- Relator(a)
- Ministro Felix Fischer
- Órgão julgador
- Quinta Turma
- Data do julgamento
- 05/02/2015
- Data de publicação
- 03/03/2015
STJ – Acórdão, Rel. Ministro Felix Fischer, Quinta Turma, j. 05/02/2015, p. 03/03/2015
PROCESSUAL PENAL. RECURSO ORDINÁRIO EM HABEAS CORPUS. MOEDA FALSA. PRISÃO PREVENTIVA. DECRETO FUNDAMENTADO NA GARANTIA DA ORDEM PÚBLICA. REITERAÇÃO DELITIVA EM CRIME DA MESMA ESPÉCIE. MEDIDAS CAUTELARES ALTERNATIVAS. INVIABILIDADE. RECURSO ORDINÁRIO DESPROVIDO. I - I - A prisão cautelar deve ser considerada exceção, já que, por meio desta medida, priva-se o réu de seu jus libertatis antes do pronunciamento condenatório definitivo, consubstanciado na sentença transitada em julgado.
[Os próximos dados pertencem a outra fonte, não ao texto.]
(** * TestsLoader quiz application: bank parser and quiz engine

    A shallow embedding of the logic of [src/App.jsx]: the block parser
    ([parseQuestionsFromHtml], from the point where the block list is
    available), the Fisher-Yates shuffle, per-question preparation, the
    sequential and random selection of [startQuiz], the submission state
    machine ([submitAnswer], [changeOption], navigation) and the
    wrong-answer log ([upsertWrongAnswer]).

    Conventions of the embedding.
    - A JavaScript string is the list of its UTF-16 code units, each an [N].
    - A JavaScript object used as a map from property names to values is an
      association list in property (insertion) order; all property names
      that occur here are letters or the word undefined, never array
      indices or names of [Object.prototype], so insertion order is the
      enumeration order and a lookup finds own properties only.
    - Objects keyed by a question index ([answersState],
      [draftSelections]) are finite maps over [nat].
    - Question numbers are JavaScript doubles holding the value of a decimal
      digit string; they are modelled by the exact natural number, which
      agrees with the double below 2^53. The numeric settings are integers.
    - [Math.random] is a stream of draws from the half-open unit interval,
      read through a call counter that the shuffling code threads.
    - The text of a validation message is abstracted to the message it is.
    - A handler runs to completion on the state of the last render: the
      state is a record and every handler a function on it. *)

From Stdlib Require Import NArith ZArith QArith Qround String Ascii.
From Stdlib Require Import Permutation Sorted.
From stdpp Require Import gmap list.

Close Scope Q_scope.
Open Scope N_scope.

(** ** Strings *)

Definition code_unit := N.
Definition jsstring := list code_unit.

(** A literal of the source, for text within ASCII. *)
Fixpoint js (s : string) : jsstring :=
  match s with
  | EmptyString => []
  | String c r => N_of_ascii c :: js r
  end.

Definition jsstring_eqb (a b : jsstring) : bool := bool_decide (a = b).

(** WhiteSpace and LineTerminator of ECMAScript: what [\s] matches and what
    [String.prototype.trim] strips. *)
Definition isLineTerminator (c : code_unit) : bool :=
  (c =? 10) || (c =? 13) || (c =? 0x2028) || (c =? 0x2029).

Definition isWhiteSpace (c : code_unit) : bool :=
  (c =? 9) || (c =? 11) || (c =? 12) || (c =? 32) || (c =? 0xA0)
  || (c =? 0x1680) || ((0x2000 <=? c) && (c <=? 0x200A))
  || (c =? 0x202F) || (c =? 0x205F) || (c =? 0x3000) || (c =? 0xFEFF)
  || isLineTerminator c.

(** [\d] *)
Definition isDigit (c : code_unit) : bool := (48 <=? c) && (c <=? 57).

(** The class [.,、] (full stop, comma, U+3001). *)
Definition isSeparator (c : code_unit) : bool :=
  (c =? 46) || (c =? 44) || (c =? 0x3001).

(** [A-F] *)
Definition isUpperAF (c : code_unit) : bool := (65 <=? c) && (c <=? 70).

(** [A-F] under the [i] flag: the code units whose canonical (upper-case)
    form lies in A-F. *)
Definition isLetterAF (c : code_unit) : bool :=
  isUpperAF c || ((97 <=? c) && (c <=? 102)).

(** [String.prototype.toUpperCase] on one code unit, for the Basic Latin
    letters; the source only applies it to text matched by [A-F] under the
    [i] flag. *)
Definition upperUnit (c : code_unit) : code_unit :=
  if (97 <=? c) && (c <=? 122) then c - 32 else c.

Definition toUpperCase (s : jsstring) : jsstring := map upperUnit s.

(** Longest prefix whose code units satisfy [p], and the remainder. *)
Fixpoint span (p : code_unit -> bool) (s : jsstring) : jsstring * jsstring :=
  match s with
  | c :: r => if p c then let '(a, b) := span p r in (c :: a, b) else ([], s)
  | [] => ([], [])
  end.

Definition trimStart (s : jsstring) : jsstring := snd (span isWhiteSpace s).
Definition trim (s : jsstring) : jsstring := rev (trimStart (rev (trimStart s))).

(** [text.replace(NBSP, SPACE)]: every U+00A0 becomes U+0020. *)
Definition replaceNbsp (s : jsstring) : jsstring :=
  map (fun c => if c =? 0xA0 then 32 else c) s.

(** [normalizeText] (the argument is always a string here). *)
Definition normalizeText (text : jsstring) : jsstring := trim (replaceNbsp text).

(** [Number(digits)] for a string of decimal digits: the natural number the
    digits denote. The double of the source holds exactly this value when it
    is below 2^53; from there on [Number] rounds, so what is stated of the
    value of a question number is stated below that bound
    ([exact_question_number]). *)
Definition Number_of_digits (ds : jsstring) : N :=
  fold_left (fun acc d => 10 * acc + (d - 48)) ds 0.

(** ** Regular expressions

    The patterns of the source are sequences of character classes, each
    matched once or under a greedy quantifier, between the two anchors. They
    are written with the combinators below, which follow the backtracking
    semantics of ECMAScript: a matcher reads a prefix of the input and hands
    what it read and the rest to its continuation; a greedy quantifier first
    tries to read one more code unit and falls back to the continuation when
    that attempt fails as a whole. The result is the capture groups. *)

Definition matcher (R : Type) : Type := jsstring -> option R.

(** One code unit of the class [p]. *)
Definition one {R} (p : code_unit -> bool) (k : code_unit -> matcher R) : matcher R :=
  fun s =>
    match s with
    | c :: r => if p c then k c r else None
    | [] => None
    end.

(** The class [p] under the greedy star; [k] receives the text matched. *)
Fixpoint star {R} (p : code_unit -> bool) (k : jsstring -> matcher R) (s : jsstring)
    : option R :=
  match s with
  | c :: r =>
      if p c then
        match star p (fun m => k (c :: m)) r with
        | Some res => Some res
        | None => k [] s
        end
      else k [] s
  | [] => k [] []
  end.

(** The class [p] under the greedy plus. *)
Definition plus {R} (p : code_unit -> bool) (k : jsstring -> matcher R) : matcher R :=
  one p (fun c => star p (fun m => k (c :: m))).

(** The anchor at the end of the input (no [m] flag). *)
Definition end_of_input {R} (res : R) : matcher R :=
  fun s =>
    match s with
    | [] => Some res
    | _ :: _ => None
    end.

(** A literal of Basic Latin letters under the [i] flag: a code unit matches
    a letter when both have the same upper-case form (no code unit of 128 or
    more is canonicalised to a Basic Latin letter). *)
Fixpoint literal_ci {R} (lit : jsstring) (k : matcher R) : matcher R :=
  match lit with
  | [] => k
  | l :: lit' => one (fun c => upperUnit c =? upperUnit l) (fun _ => literal_ci lit' k)
  end.

(** The dot: any code unit but a line terminator (no [s] flag). *)
Definition dot (c : code_unit) : bool := negb (isLineTerminator c).

(** The class of a colon or a white space character. *)
Definition colonOrSpace (c : code_unit) : bool := (c =? 58) || isWhiteSpace c.

(** [QUESTION_RE]: digits (group 1), a separator, white space, and any text
    up to the end of the input (group 2). *)
Definition QUESTION_RE : matcher (jsstring * jsstring) :=
  plus isDigit (fun digits =>
  one isSeparator (fun _ =>
  star isWhiteSpace (fun _ =>
  star dot (fun rest =>
  end_of_input (digits, rest))))).

(** [OPTION_RE]: a letter of A-F in either case (group 1), a separator, white
    space, and any text up to the end of the input (group 2). *)
Definition OPTION_RE : matcher (jsstring * jsstring) :=
  one isLetterAF (fun letter =>
  one isSeparator (fun _ =>
  star isWhiteSpace (fun _ =>
  star dot (fun rest =>
  end_of_input ([letter], rest))))).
É por isso que tal medida constritiva só se justifica caso demonstrada sua real indispensabilidade para assegurar a ordem pública, a instrução criminal ou a aplicação da lei penal, ex vi do artigo 312 do Código de Processo Penal. Nesse sentido: AgRg no RHC 47.220/MG, Quinta Turma, Rel. Ministra Regina Helena Costa, DJe de 29/8/2014; RHC 36.642/RJ, Sexta Turma, Rel. Ministra Maria Thereza de Assis Moura, DJe de 29/8/2014; HC 296.276/MG, Quinta Turma, Rel. Min. Marco Aurélio Bellizze, DJe de 27/8/2014; RHC 48.014/MG, Sexta Turma, Rel. Min. Sebastião Reis Júnior, DJe de 26/8/2014. II - No caso dos autos, a decisão reprochada evidenciou de forma inconteste a necessidade e a justificativa da prisão cautelar imposta ao paciente, especialmente no que tange à garantia da ordem pública, considerando a reiteração delitiva em crime da mesma espécie, pois "[...] o flagranteado já havia sido preso, recentemente, por fato absolutamente semelhante ao que ensejou esta nova prisão em flagrante, tendo sido inclusive denunciado pela prática do mesmo crime em data recente (20/10/2013), do que resultou a ação penal nº 5757-23.2013.4.01.3502" (fl. 47). II - Inviável a aplicação das medidas cautelares alternativas à prisão in casu, haja vista estarem presentes os requisitos para a decretação da prisão preventiva, consoante determina o art. 282, § 6º, do Código de Processo Penal. III - Condições pessoais favoráveis, tais como primariedade, ocupação lícita e residência fixa, não têm o condão de, por si só, garantirem ao paciente a revogação da prisão preventiva, se há nos autos elementos hábeis a recomendar a manutenção de sua custódia cautelar. Recurso ordinário desprovido. (RHC n. 54.263/GO, relator Ministro Felix Fischer, Quinta Turma, julgado em 5/2/2015, DJe de 3/3/2015.)